Every line from the one containing "Definition updateFinishTime (lister" through the end of the data is to be copied exactly, and nothing outside that range.

Source material section start

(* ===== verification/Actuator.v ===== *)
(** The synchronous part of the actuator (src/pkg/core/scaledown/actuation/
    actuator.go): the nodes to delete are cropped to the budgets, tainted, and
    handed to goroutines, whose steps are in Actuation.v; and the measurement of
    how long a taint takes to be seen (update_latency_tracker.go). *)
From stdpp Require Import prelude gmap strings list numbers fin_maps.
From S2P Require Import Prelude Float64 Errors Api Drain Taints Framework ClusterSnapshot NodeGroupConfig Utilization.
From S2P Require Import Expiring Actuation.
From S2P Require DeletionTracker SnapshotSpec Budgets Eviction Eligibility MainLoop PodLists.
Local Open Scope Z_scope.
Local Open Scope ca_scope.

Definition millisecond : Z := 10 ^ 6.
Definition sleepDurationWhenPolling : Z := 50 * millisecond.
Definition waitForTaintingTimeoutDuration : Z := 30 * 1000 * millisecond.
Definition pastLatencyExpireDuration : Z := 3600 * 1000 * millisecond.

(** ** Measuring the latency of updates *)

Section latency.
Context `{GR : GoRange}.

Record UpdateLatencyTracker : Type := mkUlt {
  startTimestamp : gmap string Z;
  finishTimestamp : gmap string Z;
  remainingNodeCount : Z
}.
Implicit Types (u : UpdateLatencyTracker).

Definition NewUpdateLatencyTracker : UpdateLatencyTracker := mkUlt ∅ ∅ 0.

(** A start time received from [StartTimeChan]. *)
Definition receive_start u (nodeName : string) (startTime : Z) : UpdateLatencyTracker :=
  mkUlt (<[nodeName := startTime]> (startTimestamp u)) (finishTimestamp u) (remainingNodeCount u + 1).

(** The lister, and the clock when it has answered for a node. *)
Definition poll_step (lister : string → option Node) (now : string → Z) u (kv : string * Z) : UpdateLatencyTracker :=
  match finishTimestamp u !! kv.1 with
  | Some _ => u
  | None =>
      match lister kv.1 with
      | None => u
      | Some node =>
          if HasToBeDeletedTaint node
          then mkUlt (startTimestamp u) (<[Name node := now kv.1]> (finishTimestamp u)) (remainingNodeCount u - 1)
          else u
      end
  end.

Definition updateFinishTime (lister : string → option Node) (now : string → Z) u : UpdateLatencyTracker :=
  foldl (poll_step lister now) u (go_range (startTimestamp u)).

Source material section end

### The answer
Definition updateFinishTime (lister : string → option Node) (now : string → Z) u : UpdateLatencyTracker :=
  foldl (poll_step lister now) u (go_range (startTimestamp u)).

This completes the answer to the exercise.